To keep the water system cleaner longer, use your fresh water...keep water flowing through system. The molds, fungi, and bacteria only start to grow in hoses that aren't being used. Before filling the tank each time, always let the dock water run for at least 15 minutes first...the same critters that like the lines on your boat LOVE the dock supply line and your hose that sit in the warm sun, and you certainly don't want to transfer water that's been sitting in the dock supply line to your boat's system. So let the water run long enough to flush out all the water that's been standing in them so that what goes into your boat is coming straight from the water main.
Finally, while the molds, fungi and bacteria in onboard water systems here in the US may not be pleasant, we're dealing only with aesthetics...water purity isn't an issue here--or in most developed nations...the water supply has already been purified (unless you're using well-water). However, when cruising out of the country, it's a good idea to know what you're putting in your tanks...and if you're in any doubt, boil all water that's to be drunk or used to wash dishes, and/or treat each tankful to purify. It's even more important in these areas to let the water run before putting it in the tank, because any harmful bacteria will REALLY proliferate in water hoses left sitting on the dock.

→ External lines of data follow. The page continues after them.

Lemma group_genesis_valid_witness : exists n nonce h, new_group_genesis 5 (literal "room") key1 7 5000 key1 = Some n /\
  content n = Control (Genesis (literal "room") key1 Permissions.ALL 7 5000 nonce) /\ hash n = Some h /\ (validate n no_nodes = succeed tt <-> nonce <> 0 \/ validate_pow_v1 key1 h 0 = true).
Proof.
  destruct (group_genesis_valid 5 (literal "room") 7 5000 key1 1 no_nodes) as (n & nonce & h & En & Ec & Eh & _ & _ & _ & Hv).
  - by vm_compute.
  - by vm_compute.
  - by vm_compute.
  - split; [done|by repeat constructor].
  - apply toy_signature.
  - apply no_nodes_ok.
  - intros z b Hz. apply small_bytes. assert (z = 0 \/ z = 1) as [-> | ->] by lia; vm_compute; reflexivity.
  - done.
  - done.
  - by vm_compute.
  - by exists n, nonce, h.
Defined.

Definition common_keys : ConversationKeys := derive_keys key2.
Definition chat : MerkleNode := default genesis_node (new_1on1_genesis key1 key2 common_keys).

Lemma chat_runs : new_1on1_genesis key1 key2 common_keys = Some chat.
Proof. by vm_compute. Qed.

Lemma chat_small b : to_vec content_type (content chat) = ret b -> len b <= MAX_MESSAGE_SIZE.
Proof. apply small_content. by vm_compute. Qed.

Lemma private_genesis_agreed_witness : new_1on1_genesis key2 key1 common_keys = Some chat /\ validate chat no_nodes = succeed tt /\
  exists mac auth_data, authentication chat = EphemeralSignature (mac ++ replicate 32 0) /\ serialize_for_auth chat = Some auth_data /\ verify_mac common_keys auth_data mac = true.
Proof.
  apply (private_genesis_agreed key1 key2 common_keys chat no_nodes); [| | |exact chat_runs|apply chat_small|apply no_nodes_ok].
  - split; [done|by repeat constructor].
  - split; [done|by repeat constructor].
  - intros k d. split; [apply be_bytes_length|apply DagTheory.be_bytes_u8].
Defined.

End Builder.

These are not MY instructions...I found them in the owners manual for a 1985 Sea Ray I owned...you can also find them on most of the RV sites.

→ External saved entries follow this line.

(* ===== verification/Monad.v ===== *)
(** Operations that change a state, may fail with an error and may panic: the monad
    in which the engine of [merkle-tox-core] is written, its loops, and its rules of
    partial correctness. *)

From S2P Require Import Prelude Protocol Merkle.
#[local] Open Scope list_scope.

(** [None] is a panic. *)
Definition M (W A : Type) : Type := W -> option (W * A).

Section Monad.
Context {W : Type}.

Definition pure {A} (a : A) : M W A := fun w => Some (w, a).
Definition bind {A B} (m : M W A) (k : A -> M W B) : M W B := fun w => match m w with Some (w, a) => k a w | None => None end.
Definition gets {A} (f : W -> A) : M W A := fun w => Some (w, f w).
Definition modify (f : W -> W) : M W unit := fun w => Some (f w, tt).
(** A computation that may panic but leaves the state. *)
Definition lift {A} (o : option A) : M W A := fun w => match o with Some a => Some (w, a) | None => None end.

(** [Ok] and [return Err]; [?]. *)
Definition good {E A} (a : A) : M W (result E A) := pure (Ok a).
Definition fails {E A} (e : E) : M W (result E A) := pure (Err e).
Definition try {E A B} (m : M W (result E A)) (k : A -> M W (result E B)) : M W (result E B) :=
  bind m (fun r => match r with Ok a => k a | Err e => fails e end).
(** [.map_err(f)] *)
Definition mapping_err {E F A} (f : E -> F) (m : M W (result E A)) : M W (result F A) :=
  bind m (fun r => pure (match r with Ok a => Ok a | Err e => Err (f e) end)).

(** [for x in l { ... }], with what the rounds return in a row. *)
Fixpoint for_each {A} (l : list A) (f : A -> M W unit) : M W unit :=
  match l with [] => pure tt | a :: l => bind (f a) (fun _ => for_each l f) end.
Fixpoint collect {A B} (l : list A) (f : A -> M W (list B)) : M W (list B) :=
  match l with [] => pure [] | a :: l => bind (f a) (fun x => bind (collect l f) (fun y => pure (x ++ y))) end.
(** The same when a round may return early with an error. *)
Fixpoint try_collect {E A B} (l : list A) (f : A -> M W (result E (list B))) : M W (result E (list B)) :=
  match l with [] => good [] | a :: l => try (f a) (fun x => try (try_collect l f) (fun y => good (x ++ y))) end.

(** ** Rules

    [post m Q w]: if [m] does not panic from [w], what it leaves and returns
    satisfies [Q]. *)

Definition post {A} (m : M W A) (Q : W -> A -> Prop) (w : W) : Prop := forall w' a, m w = Some (w', a) -> Q w' a.

Lemma post_pure {A} (a : A) (Q : W -> A -> Prop) w : Q w a -> post (pure a) Q w.
Proof. intros HQ w' a' [= <- <-]. exact HQ. Qed.

Lemma post_bind {A B} (m : M W A) (k : A -> M W B) (Q : W -> B -> Prop) w :
  post m (fun w a => post (k a) Q w) w -> post (bind m k) Q w.
Proof. unfold post, bind. intros Hm w' b E. destruct (m w) as [[w1 a]|] eqn:E1; [|done]. by eapply (Hm w1 a). Qed.

Lemma post_mono {A} (m : M W A) (Q R : W -> A -> Prop) w : post m Q w -> (forall w' a, Q w' a -> R w' a) -> post m R w.
Proof. intros Hm HQR w' a E. by apply HQR, Hm. Qed.

Lemma post_gets {A} (f : W -> A) (Q : W -> A -> Prop) w : Q w (f w) -> post (gets f) Q w.
Proof. intros HQ w' a [= <- <-]. exact HQ. Qed.

Lemma post_modify f (Q : W -> unit -> Prop) w : Q (f w) tt -> post (modify f) Q w.
Proof. intros HQ w' a [= <- <-]. exact HQ. Qed.

Lemma post_lift {A} (o : option A) (Q : W -> A -> Prop) w : (forall a, o = Some a -> Q w a) -> post (lift o) Q w.
Proof. unfold post, lift. intros HQ w' a E. destruct o as [b|]; [|done]. injection E as <- <-. by apply HQ. Qed.

Lemma post_try {E A B} (m : M W (result E A)) (k : A -> M W (result E B)) (Q : W -> result E B -> Prop) w :
  post m (fun w r => match r with Ok a => post (k a) Q w | Err e => Q w (Err e) end) w -> post (try m k) Q w.
Proof. intros Hm. apply post_bind. eapply post_mono; [exact Hm|]. intros w' [a|e] Hr; [exact Hr|by apply post_pure]. Qed.

Lemma post_and {A} (m : M W A) (Q R : W -> A -> Prop) w : post m Q w -> post m R w -> post m (fun w a => Q w a /\ R w a) w.
Proof. intros HQ HR w' a E. split; [by apply HQ|by apply HR]. Qed.

(** Loops keep what their rounds keep. *)
Lemma post_for_each {A} (I : W -> Prop) l (f : A -> M W unit) w :
  (forall a w, a ∈ l -> I w -> post (f a) (fun w _ => I w) w) -> I w -> post (for_each l f) (fun w _ => I w) w.
Proof.
  revert w. induction l as [|a l IH]; intros w Hf HI; [by apply post_pure|]. apply post_bind.
  eapply post_mono; [apply Hf; [left|done]|]. intros w1 u HI1. apply IH; [|done]. intros b w2 Hb. apply Hf. by right.
Qed.

Lemma post_collect {A B} (I : W -> Prop) (P : B -> Prop) l (f : A -> M W (list B)) w :
  (forall a w, a ∈ l -> I w -> post (f a) (fun w x => I w /\ Forall P x) w) -> I w ->
  post (collect l f) (fun w x => I w /\ Forall P x) w.
Proof.
  revert w. induction l as [|a l IH]; intros w Hf HI; [by apply post_pure|]. apply post_bind.
  eapply post_mono; [apply Hf; [left|done]|]. intros w1 x [HI1 Hx]. apply post_bind.
  eapply post_mono; [apply IH; [|done]; intros b w2 Hb; apply Hf; by right|]. intros w2 y [HI2 Hy]. apply post_pure.
  split; [done|]. by apply Forall_app.
Qed.

Lemma post_try_collect {E A B} (I : W -> Prop) (P : B -> Prop) l (f : A -> M W (result E (list B))) w :
  (forall a w, a ∈ l -> I w -> post (f a) (fun w r => I w /\ match r with Ok x => Forall P x | Err _ => True end) w) -> I w ->
  post (try_collect l f) (fun w r => I w /\ match r with Ok x => Forall P x | Err _ => True end) w.
Proof.
  revert w. induction l as [|a l IH]; intros w Hf HI; [by apply post_pure|]. apply post_try.
  eapply post_mono; [apply Hf; [left|done]|]. intros w1 [x|e] [HI1 Hx]; [|done]. apply post_try.
  eapply post_mono; [apply IH; [|done]; intros b w2 Hb; apply Hf; by right|]. intros w2 [y|e] [HI2 Hy]; [|done]. apply post_pure.
  split; [done|]. by apply Forall_app.
Qed.

(** ** Inversion *)

Lemma bind_inv {A B} (m : M W A) (k : A -> M W B) w w' b : bind m k w = Some (w', b) -> exists w1 a, m w = Some (w1, a) /\ k a w1 = Some (w', b).
Proof. unfold bind. destruct (m w) as [[w1 a]|]; [|done]. eauto. Qed.

Lemma try_inv {E A B} (m : M W (result E A)) (k : A -> M W (result E B)) w w' r : try m k w = Some (w', r) ->
  exists w1, (exists a, m w = Some (w1, Ok a) /\ k a w1 = Some (w', r)) \/ (exists e, m w = Some (w1, Err e) /\ r = Err e /\ w' = w1).
Proof.
  intros Ht. apply bind_inv in Ht as (w1 & [a|e] & Hm & Hk).
  - exists w1. left. eauto.
  - exists w1. right. injection Hk as <- <-. eauto.
Qed.

Lemma try_ok {E A B} (m : M W (result E A)) (k : A -> M W (result E B)) w w' b : try m k w = Some (w', Ok b) ->
  exists w1 a, m w = Some (w1, Ok a) /\ k a w1 = Some (w', Ok b).
Proof. intros (w1 & [(a & Hm & Hk)|(e & _ & [=] & _)])%try_inv. eauto. Qed.

Lemma lift_inv {A} (o : option A) w w' a : lift o w = Some (w', a) -> o = Some a /\ w' = w.
Proof. unfold lift. destruct o; [|done]. by intros [= -> ->]. Qed.

(** Computations that agree on what the first step can return. *)
Lemma bind_agree {A B} (m : M W A) (k k' : A -> M W B) (P : A -> Prop) w : post m (fun _ a => P a) w ->
  (forall a w, P a -> k a w = k' a w) -> bind m k w = bind m k' w.
Proof. unfold post, bind. intros HP Hk. destruct (m w) as [[w1 a]|] eqn:E; [|done]. apply Hk. by eapply HP. Qed.

(** ** Frames

    [keeps R m]: whatever [m] returns, the state after it is related to the state
    before. *)

Definition keeps {A} (R : W -> W -> Prop) (m : M W A) : Prop := forall w w' a, m w = Some (w', a) -> R w w'.

(** What [f] reads does not change. *)
Definition same {X} (f : W -> X) (w w' : W) : Prop := f w' = f w.
#[export] Instance same_preorder {X} (f : W -> X) : PreOrder (same f).
Proof. split; [done|]. unfold same. intros w1 w2 w3 H12 H23. congruence. Qed.

Section Keeps.
Context (R : W -> W -> Prop) {HR : PreOrder R}.

Lemma keeps_pure {A} (a : A) : keeps R (pure a).
Proof. intros w w' b [= <- _]. reflexivity. Qed.

Lemma keeps_bind {A B} (m : M W A) (k : A -> M W B) : keeps R m -> (forall a, keeps R (k a)) -> keeps R (bind m k).
Proof. intros Hm Hk w w' b (w1 & a & E1 & E2)%bind_inv. etrans; [by eapply Hm|by eapply Hk]. Qed.

Lemma keeps_gets {A} (f : W -> A) : keeps R (gets f).
Proof. intros w w' b [= <- _]. reflexivity. Qed.

Lemma keeps_modify f : (forall w, R w (f w)) -> keeps R (modify f).
Proof. intros Hf w w' b [= <- _]. apply Hf. Qed.

Lemma keeps_lift {A} (o : option A) : keeps R (lift o).
Proof. intros w w' a [_ ->]%lift_inv. reflexivity. Qed.

Lemma keeps_good {E A} (a : A) : keeps R (good (E := E) a).
Proof. apply keeps_pure. Qed.

Lemma keeps_fails {E A} (e : E) : keeps R (fails (A := A) e).
Proof. apply keeps_pure. Qed.

Lemma keeps_try {E A B} (m : M W (result E A)) (k : A -> M W (result E B)) : keeps R m -> (forall a, keeps R (k a)) -> keeps R (try m k).
Proof. intros Hm Hk. apply keeps_bind; [done|]. intros [a|e]; [apply Hk|apply keeps_fails]. Qed.

Lemma keeps_mapping_err {E F A} (f : E -> F) (m : M W (result E A)) : keeps R m -> keeps R (mapping_err f m).
Proof. intros Hm. apply keeps_bind; [done|]. intros r. apply keeps_pure. Qed.

Lemma keeps_for_each {A} (l : list A) f : (forall a, keeps R (f a)) -> keeps R (for_each l f).
Proof. intros Hf. induction l; [apply keeps_pure|]. by apply keeps_bind. Qed.

Lemma keeps_collect {A B} (l : list A) (f : A -> M W (list B)) : (forall a, keeps R (f a)) -> keeps R (collect l f).
Proof. intros Hf. induction l; [apply keeps_pure|]. apply keeps_bind; [done|]. intros x. apply keeps_bind; [done|]. intros y. apply keeps_pure. Qed.

Lemma keeps_try_collect {E A B} (l : list A) (f : A -> M W (result E (list B))) : (forall a, keeps R (f a)) -> keeps R (try_collect l f).
Proof. intros Hf. induction l; [apply keeps_pure|]. apply keeps_try; [done|]. intros x. apply keeps_try; [done|]. intros y. apply keeps_pure. Qed.

End Keeps.

Lemma keeps_mono {A} (R R' : W -> W -> Prop) (m : M W A) : keeps R m -> (forall w w', R w w' -> R' w w') -> keeps R' m.
Proof. intros Hm HR w w' a E. eapply HR, Hm, E. Qed.

End Monad.

Declare Scope monad_scope.
Notation "'let*' x := m 'in' k" := (bind m (fun x => k)) (at level 10, x pattern, m at level 100, k at level 200) : monad_scope.
Notation "'let*?' x := m 'in' k" := (try m (fun x => k)) (at level 10, x pattern, m at level 100, k at level 200) : monad_scope.
Notation "m ;* k" := (bind m (fun _ : unit => k)) (at level 100, right associativity) : monad_scope.
(** [m?;] *)
Notation "m ;*? k" := (try m (fun _ : unit => k)) (at level 100, right associativity) : monad_scope.

(** Frames of operations that are proved on their own. *)
Create HintDb frames.

(** Goes through a computation: [leaf] proves that an assignment keeps the relation. *)
Ltac frame_step leaf :=
  cbv zeta beta;
  lazymatch goal with
  | |- keeps _ (bind _ _) => apply keeps_bind; [apply _| |intros ?]
  | |- keeps _ (try _ _) => apply keeps_try; [apply _| |intros ?]
  | |- keeps _ (mapping_err _ _) => apply keeps_mapping_err; [apply _|]
  | |- keeps _ (pure _) => apply keeps_pure; apply _
  | |- keeps _ (good _) => apply keeps_good; apply _
  | |- keeps _ (fails _) => apply keeps_fails; apply _
  | |- keeps _ (gets _) => apply keeps_gets; apply _
  | |- keeps _ (lift _) => apply keeps_lift; apply _
  | |- keeps _ (for_each _ _) => apply keeps_for_each; [apply _|intros ?]
  | |- keeps _ (collect _ _) => apply keeps_collect; [apply _|intros ?]
  | |- keeps _ (try_collect _ _) => apply keeps_try_collect; [apply _|intros ?]
  | |- keeps _ (match ?x with _ => _ end) => destruct x
  | |- keeps _ (modify _) => apply keeps_modify; intros ?; leaf
  end.
Ltac frame_with leaf := repeat first [assumption | solve [eauto with frames] | frame_step leaf].

(** Takes the result of a computation apart: primitive steps are computed, others leave
    an equation. *)
Ltac run_step H :=
  cbv beta zeta in H;
  lazymatch type of H with
  | bind (gets ?f) ?k ?w = ?r => change (k (f w) w = r) in H; cbv beta in H
  | bind (modify ?f) ?k ?w = ?r => change (k tt (f w) = r) in H; cbv beta in H
  | bind (pure ?a) ?k ?w = ?r => change (k a w = r) in H; cbv beta in H
  | try (good ?a) ?k ?w = ?r => change (k a w = r) in H; cbv beta in H
  | bind (lift ?o) ?k ?w = Some _ =>
      let a := fresh "a" in let w' := fresh "w" in let E := fresh "E" in
      apply bind_inv in H as (w' & a & E & H); apply lift_inv in E as [E ->]
  | bind _ _ _ = Some _ => let w := fresh "w" in let a := fresh "a" in let E := fresh "E" in apply bind_inv in H as (w & a & E & H)
  | try _ _ _ = Some (_, Ok _) => let w := fresh "w" in let a := fresh "a" in let E := fresh "E" in apply try_ok in H as (w & a & E & H)
  | lift _ _ = Some _ => apply lift_inv in H as [H ?]; subst
  | pure _ _ = Some _ => injection H as ? ?; subst
  | gets _ _ = Some _ => injection H as ? ?; subst
  | modify _ _ = Some _ => injection H as ? ?; subst
  | good _ _ = Some _ => injection H as ? ?; subst
  | fails _ _ = Some (_, Ok _) => discriminate H
  end.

People have expressed concern about using this method to recommission aluminum tanks. While bleach (chlorine) IS corrosive, it’s effects are are cumulative. So the effect of an annual or semi-annual "shock treatment" that's completely flushed out of the tank within a few hours is negligible compared to the cumulative effect of holding chlorinated city water in the tank for years. Nevertheless, it's a good idea to mix the total amount of bleach in a few gallons of water before putting it into either a stainless or aluminum tank.
People have also expressed concern about the potential damage to rubber and neoprene water pump parts. Again—the cumulative effect of carrying chlorinated water is far more damaging over time than the occasional “shock treatment.” And it’s that cumulative effect that makes it a VERY bad idea to add a little bleach to each fill. Not only does it damage the system, but unless you add enough to make your water taste and smell like a laundry, it’s not enough to do any good. Even if it were, any “purifying” properties in chlorine evaporate within 24 hours, leaving behind only the corrosive properties.